The right team won in the end, of course.  Germany were a step ahead of everybody else.  The best goalkeeper.  Best defenders.  A midfield to crave.  And strikers in Muller and Klose who know where the goal is. And a team ethic that everyone else should aim for.  I can see them ruling the roost for the next ten years, no matter what Spain do to rebuild themselves.  Argentina were solid enough, but as usual Leo Messi (how on earth did he get Best Player?) was a disappointment and Aguero seemed to be carrying an injury.  Holland were entertaining with some great displays and a very un-Dutch camaraderie – I look forward to seeing how van Gaal does at Man U next season.  But Arjen Robben gets a bigger embarrassment every time I see him play.  He seems incapable of running past another player without falling arse-over-tit, contact or no contact.  He’s always been a diver, but a season playing for the Blessed Pep has made him even worse.  Frankly, they are too horrible bald old gits who deserve each other.

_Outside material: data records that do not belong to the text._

(* ------------------------------------------------------------------ *)
(** ** Subscriptions *)

(** subscribe up to the lock: the atomic counter and the allocation. The new
    handle comes second. *)
Definition subscribe_alloc (t : topicRuntime X) : topicRuntime X * nat :=
  let id := u64 (rt_nextSubID t + 1) in
  let ch := mkChan (qc_SubscriberBuffer (cf_Queue (rt_cfg t))) [] false in
  (set_subs (set_nextSubID t id) (rt_subs t ++ [mkSubscription ch id false]),
   length (rt_subs t)).

(** subscribe under the lock. *)
Definition subscribe_register (t : topicRuntime X) (h : nat) : option (topicRuntime X) :=
  sub ← rt_subs t !! h;
  if rt_closed t then
    ch ← chan_close (su_C sub);
    Some (set_subs t (<[h := mkSubscription ch (su_id sub) true]> (rt_subs t)))
  else Some (set_subscribers t (<[su_id sub := h]> (rt_subscribers t))).

Definition subscribe (t : topicRuntime X) : option (topicRuntime X * nat) :=
  let '(t, h) := subscribe_alloc t in
  t' ← subscribe_register t h;
  Some (t', h).

Definition close (t : topicRuntime X) : option (topicRuntime X) :=
  if rt_closed t then Some t
  else
    subs ← each_chan chan_close (subscriber_handles t) (rt_subs t);
    Some (set_subscribers (set_subs (set_closed t true) subs) ∅).
(* ===== verification/TopicTheorems.v ===== *)
(** * What the topic promises

    The properties of the topic's operations, one call at a time. *)

From S2P Require Import Prelude Errors Types Clone Encoding Concrete Payload Peers Ledger Config Topic TopicFacts Examples.

Section theorems.
Context {X : Type} `{WireLaws X}.
Implicit Types t : topicRuntime X.

(** C26: The in-place compaction of pruneQueueLocked leaves in the queue exactly
    the messages that still pass the TTL check, in order, overwrites every
    vacated cell of the backing array with the zero message so that no pruned
    message is retained, and touches nothing else of the topic. *)
Theorem pruneQueueLocked_compacts t now :
  let live := filter (unexpired (cf_TTL (rt_cfg t)) now) (rt_queue t) in
  pruneQueueLocked t now = set_queue t live /\
  prune_array (fun m => bool_decide (unexpired (cf_TTL (rt_cfg t)) now m)) (rt_queue t)
    = (length live, live ++ replicate (length (rt_queue t) - length live) zero_message).
Proof.
  split; [apply pruneQueueLocked_spec|]. rewrite prune_array_spec. cbv zeta.
  assert (forall q : list (DmqMessage X),
    filter (fun m => bool_decide (unexpired (cf_TTL (rt_cfg t)) now m) = true) q
    = filter (unexpired (cf_TTL (rt_cfg t)) now) q) as ->; [|done].
  intros q. apply list_filter_iff. intros m. apply bool_decide_eq_true.
Qed.

(** The conditions under which a submission is admitted. *)
Record admitted t (now1 now2 : Time) (msg msg' : DmqMessage X) : Prop := {
  ad_normal : normalizeAndValidateMessage msg = Ok msg';
  ad_ttl : unexpired (cf_TTL (rt_cfg t)) now1 msg';
  ad_auth : ac_Required (cf_Authentication (rt_cfg t)) = true ->
    VerifyMessage (ac_Authenticator (cf_Authentication (rt_cfg t))) msg' = None;
  ad_open : rt_closed t = false;
  ad_new : forall at', rt_seen t !! key_of msg' = Some at' ->
    qc_DuplicateTTL (cf_Queue (rt_cfg t)) < Time_Sub now2 at';
  ad_room : Z.of_nat (length (filter (unexpired (cf_TTL (rt_cfg t)) now2) (rt_queue t)))
            < qc_MaxMessages (cf_Queue (rt_cfg t))
}.

Lemma seen_pruned_None t now k :
  rt_inv t ->
  rt_seen (pruneSeenLocked t now) !! k = None <->
  (forall at', rt_seen t !! k = Some at' ->
     qc_DuplicateTTL (cf_Queue (rt_cfg t)) < Time_Sub now at').
Proof.
  intros Ht. pose proof (ok_duplicate _ (inv_cfg _ Ht)) as Hd. rewrite eq_None_not_Some. split.
  - intros Hn at' Hat. apply Z.nle_gt. intros Hle. apply Hn. exists at'.
    by apply pruneSeenLocked_lookup.
  - intros Hall [at' Hat]. apply pruneSeenLocked_lookup in Hat as [Hat Hle]; [|done].
    specialize (Hall _ Hat). lia.
Qed.

Lemma pruned_seen_incl t now :
  rt_inv t ->
  map_Forall (fun k at' => rt_seen t !! k = Some at') (rt_seen (pruneSeenLocked t now)).
Proof.
  intros Ht k at' Hat. by apply pruneSeenLocked_lookup in Hat as [Hat _];
    [|apply ok_duplicate, (inv_cfg _ Ht)].
Qed.

(** C1: submitSigned never panics, and succeeds exactly when the message is
    well formed (body size, ID), within its TTL, authentic when the topic
    requires it, the topic is open, its ID was not accepted within
    DuplicateTTL, and fewer than MaxMessages unexpired messages are queued. *)
Theorem submitSigned_admits t now1 now2 msg source peer :
  rt_inv t ->
  exists t' msg' err evs,
    submitSigned t now1 now2 (Some msg) source peer = Some (t', Some msg', err, evs) /\
    (err = None <-> admitted t now1 now2 msg msg').
Proof.
  intros Ht. unfold submitSigned.
  destruct (submit_validate t now1 msg) as [msg' [[e evs]|]] eqn:Hv.
  - do 4 eexists. split; [done|]. split; [done|]. intros [Hn Hl Ha _ _ _].
    assert (submit_validate t now1 msg = (msg', None)); [|congruence].
    by apply submit_validate_None.
  - apply submit_validate_None in Hv as (Hn & Hl & Ha).
    destruct (submit_commit_spec t now2 msg' (make_envelope t msg' source peer now2))
      as (t' & err & evs & -> & Hc); [done|].
    do 4 eexists. split; [done|]. destruct Hc as [Hcl|at' Hcl Hs|Hcl Hs Hf|subs' Hcl Hs Hf Hm].
    + split; [done|]. intros []. congruence.
    + split; [done|]. intros [_ _ _ _ Hnew _]. apply seen_pruned_None in Hnew; [|done]. congruence.
    + split; [done|]. intros [_ _ _ _ _ Hroom]. simpl in *. lia.
    + split; [|done]. intros _. split; try done. by apply seen_pruned_None.
Qed.

(** C9: An accepted submission appends a copy of the message to the unexpired
    part of the queue, records its ID with the acceptance time, offers the same
    envelope to every subscriber (delivered when its buffer has room, dropped
    otherwise) and to no one else, reports it to the accept hook, and leaves
    configuration, subscriber set and peers alone. *)
Theorem submitSigned_effect t now1 now2 msg msg' source peer t' evs :
  rt_inv t ->
  submitSigned t now1 now2 (Some msg) source peer = Some (t', Some msg', None, evs) ->
  let env := make_envelope t msg' source peer now2 in
  rt_queue t' = filter (unexpired (cf_TTL (rt_cfg t)) now2) (rt_queue t) ++ [cloneMessage msg'] /\
  rt_seen t' !! key_of msg' = Some now2 /\
  msg_equiv (en_Message env) msg' /\ en_ID env = msg_ID msg' /\
  (forall h s, rt_subs t !! h = Some s ->
     rt_subs t' !! h = Some (if bool_decide (h ∈ subscriber_handles t)
                             then set_C s (sent env (su_C s)) else s)) /\
  evs = (if hk_OnMessageAccepted (cf_Hooks (rt_cfg t)) then [EvAccepted env] else []) /\
  rt_cfg t' = rt_cfg t /\ rt_subscribers t' = rt_subscribers t /\
  rt_peerSelector t' = rt_peerSelector t /\ rt_closed t' = false.
Proof.
  intros Ht. unfold submitSigned.
  destruct (submit_validate t now1 msg) as [m [[e evs0]|]] eqn:Hv; [done|].
  destruct (submit_commit_spec t now2 m (make_envelope t m source peer now2))
    as (t0 & err & evs0 & -> & Hc); [done|].
  simpl. intros [= <- <- -> <-]. inversion Hc; subst; simpl.
  split_and!; try done.
  - apply lookup_insert_eq.
  - apply cloneMessage_equiv.
  - apply cloneBytes_id.
  - match goal with Hm : mapped _ _ _ _ |- _ => by apply Hm end.
Qed.

(** C10: A refused submission queues nothing, delivers nothing and, except on a
    closed topic, calls the reject hook exactly once, with the very reason a
    local-message-submission client is answered with. *)
Theorem submitSigned_refusal t now1 now2 msg msg' source peer t' e evs :
  rt_inv t ->
  submitSigned t now1 now2 (Some msg) source peer = Some (t', Some msg', Some e, evs) ->
  rt_subs t' = rt_subs t /\ rt_subscribers t' = rt_subscribers t /\
  (rt_queue t' = rt_queue t \/
   rt_queue t' = filter (unexpired (cf_TTL (rt_cfg t)) now2) (rt_queue t)) /\
  map_Forall (fun k at' => rt_seen t !! k = Some at') (rt_seen t') /\
  ((rt_closed t = true /\ e = ErrVar ErrManagerClosed /\ evs = []) \/
   exists reason, rejectReasonFromError (Some e) = Some reason /\
     evs = if hk_OnMessageRejected (cf_Hooks (rt_cfg t))
           then [EvRejected (rt_name t) msg' reason] else []).
Proof.
  intros Ht. unfold submitSigned.
  destruct (submit_validate t now1 msg) as [m [[e' evs0]|]] eqn:Hv.
  - intros [= <- <- <- <-]. split; [done|]. split; [done|]. split; [by left|].
    split; [by intros k at'|]. right. unfold submit_validate, reject_with, callRejected in Hv.
    repeat case_match; simplify_eq/=; eauto.
  - destruct (submit_commit_spec t now2 m (make_envelope t m source peer now2))
      as (t0 & err & evs0 & -> & Hc); [done|].
    simpl. intros [= <- <- -> <-].
    inversion Hc; subst; simpl; (split_and!; [done|done|by auto| |by eauto]);
      solve [by intros k at'|by apply pruned_seen_incl].
Qed.

Lemma elem_of_limit {A} max (l : list A) x : x ∈ limit max l -> x ∈ l.
Proof. unfold limit. case_match; [|done]. apply subseteq_take. Qed.

Lemma accepted_queue t now1 now2 msg msg' source peer t' evs :
  rt_inv t ->
  submitSigned t now1 now2 (Some msg) source peer = Some (t', Some msg', None, evs) ->
  cloneMessage msg' ∈ rt_queue t' /\ rt_cfg t' = rt_cfg t.
Proof.
  intros Ht Hs. unfold submitSigned in Hs.
  destruct (submit_validate t now1 msg) as [m [[e evs0]|]]; [done|].
  destruct (submit_commit_spec t now2 m (make_envelope t m source peer now2))
    as (t0 & err & evs0 & Heq & Hc); [done|].
  rewrite Heq in Hs. simplify_eq/=. inversion Hc; subst; simpl. split; [|done].
  apply elem_of_app. right. by apply list_elem_of_singleton.
Qed.

(** What is announced can be fetched: messageIDs respects its limit, and a
    fetch by an ID it returned, at the same time, gives messages, all with that
    ID and all unexpired. *)
Theorem announced_can_be_fetched t now max :
  let '(t', ids) := messageIDs t now max in
  (0 < max -> Z.of_nat (length ids) <= max) /\
  forall s, s ∈ ids ->
    let msgs := (messagesByIDs t' now [ms_MessageID s]).2 in
    msgs <> [] /\
    Forall (fun m => key_of m = go_string (ms_MessageID s) /\
                     unexpired (cf_TTL (rt_cfg t)) now m) msgs.
Proof.
  rewrite messageIDs_spec. split.
  - intros Hmax. unfold limit. destruct (max >? 0) eqn:E; zbool; [|lia].
    rewrite length_take. lia.
  - intros s Hs%elem_of_limit%list_elem_of_omap. destruct Hs as (m & Hm & Hsum).
    rewrite messagesByIDs_spec. simpl.
    assert (key_of m = go_string (ms_MessageID s)) as Hk.
    { unfold summary in Hsum. case_match; by simplify_eq/=. }
    rewrite pruneQueueLocked_spec. simpl. split.
    + intros Hnil%fmap_nil_inv. apply list_elem_of_filter in Hm as [Hu Hm].
      eapply (not_elem_of_nil m). rewrite <-Hnil.
      apply list_elem_of_filter. split; [|by apply list_elem_of_filter].
      split; [done|]. rewrite Hk. by apply list_elem_of_singleton.
    + apply Forall_forall. intros m' Hm'.
      apply list_elem_of_fmap in Hm' as (m0 & -> & ((Hu & Hin) & _)%list_elem_of_filter).
      apply list_elem_of_singleton in Hin. rewrite key_of_clone, unexpired_clone. done.
Qed.

(** C25: An accepted message can be fetched by its ID, right after acceptance,
    at every time at which it has not expired and at no other. *)
Theorem accepted_can_be_fetched t now1 now2 now3 msg msg' source peer t' evs :
  rt_inv t ->
  submitSigned t now1 now2 (Some msg) source peer = Some (t', Some msg', None, evs) ->
  let msgs := (messagesByIDs t' now3 [msg_ID msg']).2 in
  unexpired (cf_TTL (rt_cfg t)) now3 msg' <-> Exists (fun m => msg_equiv m msg') msgs.
Proof.
  intros Ht Hs. destruct (accepted_queue _ _ _ _ _ _ _ _ _ Ht Hs) as [Hq Hcfg].
  rewrite messagesByIDs_spec, Hcfg. simpl. rewrite Exists_exists. split.
  - intros Hu. exists (cloneMessage (cloneMessage msg')). split.
    + apply list_elem_of_fmap_2, list_elem_of_filter. split; [|done].
      rewrite unexpired_clone, key_of_clone. split; [done|]. by apply list_elem_of_singleton.
    + by rewrite !cloneMessage_equiv.
  - intros (m & Hm & Heq). apply list_elem_of_fmap in Hm as (m0 & -> & [[Hu _] _]%list_elem_of_filter).
    unfold unexpired in *. by rewrite <-Heq, cloneMessage_equiv.
Qed.

End theorems.

(* ------------------------------------------------------------------ *)
(** ** Witnesses *)

(** The first submission to an open topic with a subscriber, its result, and
    a second submission of the same message. *)
Definition ex_sub1 : topicRuntime unit :=
  match subscribe (ex_topic 2 1) with Some (t, _) => t | None => ex_topic 2 1 end.

Definition ex_sub2 : topicRuntime unit :=
  match submitSigned ex_sub1 (sec 10) (sec 10) (Some ex_msg1) MessageSourceLocal None with
  | Some (t, _, _, _) => t
  | None => ex_sub1
  end.

Lemma ex_sub1_inv : rt_inv ex_sub1.
Proof.
  pose proof (subscribe_alloc_inv _ (ex_topic_inv 2 1)) as Hi.
  destruct (subscribe_register_inv _ 0 (mkSubscription (mkChan 1 [] false) 1 false) Hi)
    as (t' & Hr & Ht' & _); [done..|].
  unfold ex_sub1, subscribe. destruct (subscribe_alloc (ex_topic 2 1)) as [t h] eqn:Ha.
  injection Ha as <- <-. simpl in *. by injection Hr as <-.
Qed.

Lemma submitSigned_admits_witness :
  exists t' msg' err evs,
    submitSigned ex_sub1 (sec 10) (sec 10) (Some ex_msg1) MessageSourceLocal None
      = Some (t', Some msg', err, evs) /\
    (err = None <-> admitted ex_sub1 (sec 10) (sec 10) ex_msg1 msg').
Proof. apply (submitSigned_admits ex_sub1), ex_sub1_inv. Defined.

Lemma submitSigned_effect_witness :
  rt_queue ex_sub2 = [ex_identified ex_msg1] /\
  rt_seen ex_sub2 !! key_of (ex_identified ex_msg1) = Some (sec 10).
Proof.
  destruct (submitSigned_effect ex_sub1 (sec 10) (sec 10) ex_msg1 (ex_identified ex_msg1)
    MessageSourceLocal None ex_sub2
    [EvAccepted (make_envelope ex_sub1 (ex_identified ex_msg1) MessageSourceLocal None (sec 10))])
    as (Hq & Hs & _); [apply ex_sub1_inv|by vm_compute|].
  split; [by vm_compute|exact Hs].
Defined.

Lemma submitSigned_refusal_witness :
  exists t' evs,
    submitSigned ex_sub2 (sec 20) (sec 20) (Some ex_msg1) MessageSourceLocal None
      = Some (t', Some (ex_identified ex_msg1), Some (ErrVar ErrDuplicateMessage), evs) /\
    rt_subs t' = rt_subs ex_sub2.
Proof.
  do 2 eexists. split; [by vm_compute|].
  refine (proj1 (submitSigned_refusal ex_sub2 (sec 20) (sec 20) ex_msg1 (ex_identified ex_msg1)
    MessageSourceLocal None _ (ErrVar ErrDuplicateMessage) _ _ _)).
  - destruct (submitSigned_total ex_sub1 (sec 10) (sec 10) (Some ex_msg1) MessageSourceLocal None
      ex_sub1_inv) as (t' & m' & err & evs & Heq & Ht').
    unfold ex_sub2. by rewrite Heq.
  - by vm_compute.
Defined.

Lemma accepted_can_be_fetched_witness :
  Exists (fun m => msg_equiv m (ex_identified ex_msg1))
    (messagesByIDs ex_sub2 (sec 999) [msg_ID (ex_identified ex_msg1)]).2.
Proof.
  apply (accepted_can_be_fetched ex_sub1 (sec 10) (sec 10) (sec 999) ex_msg1
    (ex_identified ex_msg1) MessageSourceLocal None ex_sub2
    [EvAccepted (make_envelope ex_sub1 (ex_identified ex_msg1) MessageSourceLocal None (sec 10))]).
  - apply ex_sub1_inv.
  - by vm_compute.
  - by vm_compute.
Defined.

So now we look forward to Russia in 2018.  Oh, what fun that will be!  And then – Qatar 2022….unless of course Blatter retires or dies, bribery and corruption are then proved and the tournament taken away from them (the same could be said of Russia’s tournament).

I’m not holding my breath.

Oh, and a final thought.  On the BBC News this morning, I watched the Germans arriving home, to be presented to half a million delirious fans at the Brandenburg Gate in Berlin.  There was the most wonderful atmosphere there as the players danced and sang along with the fans, signed autographs, kicked balls into the crowd and generally had an absolute blast.  I thought I hope our vanquished England failures are watching this, and feeling very envious and determined to do everything to improve and maybe one day do something similar, before I die.  Then I saw in the Mail Online some pictures of Joe Hart, James Milner, Jack Wilshere and others, pissing about in a pool in Las Vegas with champagne and cigars and scantily clad beauties with pneumatic tits, without a care in the world.  The Champions League Qualifiers kicking off.  Pre-season tours and friendlies started.

And I thought, nah.  No chance. 

English football?  You’re ‘avin’ a laugh.